When you suffer from panic attacks, they are both terrifying and exhausting. Panic has deep, lasting effects on your life because it influences things as simple as going outside or spending time with loved ones. Here are some ideas that will help you get panic under control.
When feelings of panic start to creep in, turn on some relaxing music. Sit or lay down and just let the soft sounds wash over you. Let your mind focus on the words and the music instead of what is bothering you. When you turn your mind to things other than what is causing the panic to rise, you will be able to let your body calm and move away from the attack.
Slowing down your breathing is a big part of bringing a panic attack under control. Breathing plays a big role in panic attacks, and noticing and controlling your breathing can cut down on the severity of the attack. Deep rhythmic breathing is very effective in reducing the bad feelings and regaining control.

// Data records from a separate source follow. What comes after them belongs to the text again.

(* ===== verification/UmallocSys.v ===== *)
(** Programs that use the allocator of user/umalloc.c: they allocate, give back
    blocks they have, and write inside their blocks. *)

From stdpp Require Import sorting.
From S2P Require Import Prelude Umalloc UmallocSpec.
#[local] Open Scope Z_scope.

Section Sys.
Context (base_addr lo : Z).

(** Before the first [malloc]: no heap yet, [freep] is null. *)
Record fresh (st : um) : Prop := {
  fs_freep : um_freep st = 0;
  fs_base : is_Some (um_mem st !! base_addr);
  fs_addr : 0 < base_addr < lo;
  fs_brk : um_brk st = lo ∧ lo <= um_limit st < 2 ^ 31 }.

(** A run of a program: the allocator's state and the blocks the program has. *)
Inductive heap_run : um → gmap Z Z → Prop :=
| hr_start st : fresh st → heap_run st ∅
| hr_malloc st us nbytes r st' : heap_run st us → small (units nbytes) → malloc base_addr nbytes st = Ok (r, st') →
    heap_run st' (if r =? 0 then us else <[r - HS := units nbytes]> us)
| hr_free st us bp n st' : heap_run st us → us !! bp = Some n → free (bp + HS) st = Ok (tt, st') → heap_run st' (delete bp us)
| hr_write st us a n x h : heap_run st us → us !! a = Some n → covers (a, n) x → x ≠ a → heap_run (set_mem <[x := h]> st) us.

Definition started (st : um) : um := set_freep base_addr (set_mem <[base_addr := Header base_addr 0]> st).

Lemma started_inv st : fresh st → heap_inv base_addr lo (started st) [] ∅.
Proof.
  intros [Hf [h Hb] Ha [Hbrk Hlim]]. split; cbn [started set_freep set_mem um_mem um_freep um_brk um_limit lseg hd_addr].
  - by rewrite lookup_insert_eq.
  - set_solver.
  - repeat constructor.
  - split.
    + by intros b ?%not_elem_of_nil.
    + by intros a n.
    + by intros a n b.
    + by intros a n b k.
    + intros x Hx. lia.
  - by intros a n.
  - intros x Hx. lia.
  - done.
  - rewrite Hbrk, Z.sub_diag. split_and!; [lia|lia|done|lia].
Qed.

Lemma malloc_started st nbytes : fresh st → malloc base_addr nbytes st = malloc base_addr nbytes (started st).
Proof.
  intros [Hf [h Hb] Ha _]. unfold malloc.
  assert (Hr : malloc_init base_addr st = Ok (base_addr, started st)).
  { unfold malloc_init. rewrite (bind_ok _ _ _ (um_freep st) st) by done. rewrite Hf. cbn [Z.eqb].
    rewrite (bind_ok _ _ _ _ _ (set_ptr_run base_addr h base_addr st Hb)). rewrite (bind_ok _ _ _ tt (set_freep base_addr (set_mem <[base_addr := Header base_addr (size h)]> st))) by done.
    rewrite (bind_ok _ _ _ tt (started st)); [done|].
    rewrite (set_size_run base_addr (Header base_addr (size h))); [|by cbn; rewrite lookup_insert_eq|lia].
    unfold started, set_freep, set_mem. cbn. by rewrite insert_insert_eq. }
  rewrite (bind_ok _ _ _ _ _ Hr). rewrite (bind_ok (malloc_init base_addr) _ (started st) base_addr (started st)); [done|].
  unfold malloc_init, mbind, M_bind, gets. cbn [started set_freep um_freep]. by rewrite (proj2 (Z.eqb_neq _ _)) by lia.
Qed.

(** Writing inside a block in use. *)
Lemma write_inv st fr us a n x h : heap_inv base_addr lo st fr us → us !! a = Some n → covers (a, n) x → x ≠ a →
  heap_inv base_addr lo (set_mem <[x := h]> st) fr us.
Proof.
  intros Hi Ha Hx Hne. split; cbn [set_mem um_mem um_freep um_brk um_limit]; try apply Hi.
  - apply lseg_insert; [|apply (hi_ring _ _ _ _ _ Hi)]. intros ([b s] & -> & Hb)%list_elem_of_fmap.
    by apply (node_not_used _ _ _ _ _ _ _ _ _ _ Hi Hb Ha Hx).
  - intros b k Hb. destruct (hi_hdr _ _ _ _ _ Hi _ _ Hb) as [y Hy]. exists y. rewrite lookup_insert_ne; [done|]. intros ->.
    destruct (decide (a = b)) as [->|Hab]; [done|].
    pose proof (pt_apart_used _ _ _ _ (hi_part _ _ _ _ _ Hi) _ _ _ _ Ha Hb Hab) as Hap.
    pose proof (pt_used _ _ _ _ (hi_part _ _ _ _ _ Hi) _ _ Hb) as (Hk & _). unfold apart, covers in *. cbn [fst snd] in *. unfold sizeof_Header in *. lia.
  - intros z Hz Hm. rewrite lookup_insert_is_Some'. right. by apply (hi_dom _ _ _ _ _ Hi).
Qed.

(** The state before any step, ready for [malloc]. *)
Definition sound (st : um) (us : gmap Z Z) : Prop := (fresh st ∧ us = ∅) ∨ ∃ fr, heap_inv base_addr lo st fr us.

Lemma sound_malloc st us nbytes (Q : Z → um → Prop) : sound st us → small (units nbytes) →
  (∀ fr st', heap_inv base_addr lo st' fr us → untouched st st' us → Q 0 st') →
  (∀ a fr st', us !! a = None → heap_inv base_addr lo st' fr (<[a := units nbytes]> us) → untouched st st' us → Q (a + HS) st') →
  wp (malloc base_addr nbytes) st Q.
Proof.
  intros Hs Hn HQ0 HQ. destruct Hs as [[Hf ->]|[fr Hi]].
  - unfold wp. rewrite malloc_started by done. pose proof (started_inv st Hf) as Hi.
    apply (malloc_ready _ _ _ _ _ _ _ Hi Hn); [right; by eapply HQ0|]. intros r st' (a & fr' & -> & Ha & Hi' & _). by eapply HQ.
  - apply (malloc_ready _ _ _ _ _ _ _ Hi Hn); [right; by eapply HQ0; [done|]|]. intros r st' (a & fr' & -> & Ha & Hi' & Hu). by eapply HQ.
Qed.

Lemma block_pos st fr us a n : heap_inv base_addr lo st fr us → us !! a = Some n → 0 < a.
Proof. intros Hi Ha. pose proof (hi_base _ _ _ _ _ Hi). destruct (pt_used _ _ _ _ (hi_part _ _ _ _ _ Hi) _ _ Ha) as (_ & Hlo & _). cbn in Hlo. lia. Qed.

Lemma run_sound st us : heap_run st us → sound st us.
Proof.
  intros H. induction H as [st Hf|st us nbytes r st' _ IH Hn Hr|st us bp n st' _ IH Hbp Hr|st us a n x h _ IH Ha Hx Hne].
  - by left.
  - pose proof (sound_malloc st us nbytes (λ r st', sound st' (if r =? 0 then us else <[r - HS := units nbytes]> us)) IH Hn) as Hw.
    unfold wp in Hw. rewrite Hr in Hw. apply Hw.
    + intros fr st2 Hi _. right. by exists fr.
    + intros a fr st2 _ Hi _. right. exists fr. pose proof (block_pos _ _ _ a (units nbytes) Hi ltac:(apply lookup_insert_eq)).
      rewrite (proj2 (Z.eqb_neq _ _)) by (unfold sizeof_Header; lia). by replace (a + HS - HS) with a by lia.
  - destruct IH as [[_ ->]|[fr Hi]]; [done|]. pose proof (free_ok _ _ _ _ _ _ _ Hi Hbp) as Hw. unfold wp in Hw. rewrite Hr in Hw.
    destruct Hw as (_ & _ & _ & fr' & Hi' & _). right. by exists fr'.
  - destruct IH as [[_ ->]|[fr Hi]]; [done|]. right. exists fr. by eapply write_inv.
Qed.

Lemma units_room nbytes : 0 <= nbytes → nbytes <= HS * (units nbytes - 1).
Proof. intros H. unfold units, sizeof_Header. Z.to_euclidean_division_equations; lia. Qed.


(** C36. Memory that was given back can be had again: after [free] of a block,
    [malloc] of no more than the block held does not return null, even if the process
    can get no more memory. *)
Theorem free_then_malloc st us bp n nbytes : heap_run st us → us !! bp = Some n → small (units nbytes) → units nbytes <= n →
  wp (free (bp + HS);; malloc base_addr nbytes) st (λ r _, r ≠ 0).
Proof.
  intros Hs%run_sound Hbp Hn Hle. destruct Hs as [[_ ->]|[fr Hi]]; [done|]. apply wp_bind.
  eapply wp_mono; [by eapply (free_ok _ _ _ _ _ _ _ Hi)|]. intros u st' (_ & _ & _ & fr' & Hi' & _ & b & Hb & Hnb).
  apply (malloc_ready _ _ _ _ _ _ _ Hi' Hn); [left; exists b; split; [done|lia]|]. intros r st2 (a & fr2 & -> & _ & Hi2 & _).
  pose proof (block_pos _ _ _ a (units nbytes) Hi2 ltac:(apply lookup_insert_eq)). unfold sizeof_Header. lia.
Qed.
End Sys.

(** ** An instance: a program with a block *)

Definition um0 : um := Um {[ 0x1000 := Header 0 0 ]} 0 0x4000 0x20000.
Definition um1 : um := match malloc 0x1000 40 um0 with Ok (_, st) => st | _ => um0 end.

Lemma um0_fresh : fresh 0x1000 0x4000 um0.
Proof. split; [done|by eexists|done|done]. Qed.

Lemma um1_Ok r : (match malloc 0x1000 40 um0 with Ok (r, _) => Some r | _ => None end) = Some r → malloc 0x1000 40 um0 = Ok (r, um1).
Proof. unfold um1. destruct (malloc 0x1000 40 um0) as [[b st']| | | |]; try done. by intros [= ->]. Qed.

Lemma um1_run : heap_run 0x1000 0x4000 um1 (<[0x13fc0 := 4]> ∅).
Proof.
  exact (hr_malloc 0x1000 0x4000 um0 ∅ 40 0x13fd0 um1 (hr_start _ _ _ um0_fresh) ltac:(done)
    ltac:(apply um1_Ok; vm_compute; reflexivity)).
Qed.


Lemma free_then_malloc_witness : wp (free (0x13fc0 + HS);; malloc 0x1000 48) um1 (λ r _, r ≠ 0).
Proof. exact (free_then_malloc 0x1000 0x4000 um1 _ 0x13fc0 4 48 um1_run eq_refl ltac:(done) ltac:(done)). Defined.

An effective way of dealing with your panic attacks is by seeking professional help. They are there to help you. When you have someone who can provide you with support, it can lift your overall mood and your panic attacks may occur less frequently.
When you feel a panic attack coming, you should stop what you’re doing, sit down, and breathe. Inhale slowly to a count of five. Watch as your stomach rises. Now exhale slowly out your mouth, also to a count of five. Continue these deep breathing exercises for ten reps to stave off a panic attack.
Don’t let the panic attack overwhelm you. Work through the panic attack instead of fighting it. Disconnect yourself from the feelings of anxiety and panic, and try to observe them as if at a distance. Most importantly, keep breathing deeply. Take slow even breaths, and try to remain calm. With a little time, your excitement level will dissipate and your body will relax.
If it is possible at all, get them to come by and sit with you for a while. This can aid you in feeling better before you know it.
Use positive self affirmations and reassuring images to talk yourself out of an oncoming panic attacks. The attack will not last forever. Keep yourself calm enough to stay in control.
Remind yourself that this is nothing that you have not encountered previously and that you will survive it intact. Relax, then look for ways to avoid unnecessary anxiety and potential triggers.
When a panic attack is happening to you, focus on what real things you can tell are happening to you. You have to tell yourself that nothing bad is going to happen; that your nervous system is just a little bit over-stimulated for now. By doing this it will help keep perspective of the episode, which should lead to a faster resolution. Panic attacks are in no way positive, and this advice isn’t trying to downgrade that, but by changing the way you think, it can help negate some of your panic.
Keep a very close eye on your anxiety levels. When it comes to your anxiety and stress, you need to be your own best advocate. This self-awareness may afford you the advantage of preempting attacks by enacting control as you sense anxiety rising. If you do suffer a panic attack, the increased awareness will help you end it more quickly.
Talk yourself out of panic attacks. Thoughts and feelings don’t necessarily have to determine behavior. When you are having negative thoughts, do the opposite of what they are guiding you to do! Stay positive! You need to understand that feeling one way and choosing to act another is the right cause of action.
You must be able to identify your specific triggers for panic attacks. A panic attack can be triggered from someone else who has made you upset, when you talk to them you could get so nervous an attack might happen. Discussing your feelings in a constructive manner can break down distressing factors into manageable ways of avoiding what is causing your panic to begin with.
Always be aware of your feelings and emotions, so you can be alerted to the onset of a panic attack and stop it in its tracks. Keep a journal and write down your mood and any specific thoughts that happen before your panic attacks. Look over your journal at least weekly, so you’ll start to know what triggers your attacks and how you can stay away from them.
You may want to consider looking into cognitive behavioral therapy to help you with your panic attacks. Treatments with a licensed professional have been proven time and time again to provide a real benefit to those suffering from panic attacks. Check online to locate experienced, accredited specialists who treat panic and anxiety disorders.
Using the tips you’ve just read should help you defeat your panic attacks. Keep in mind that a negative attitude brings on panic attacks. You can do anything you set your mind to. Remember that. Although it can take a lot of effort, it will be worth having your life back.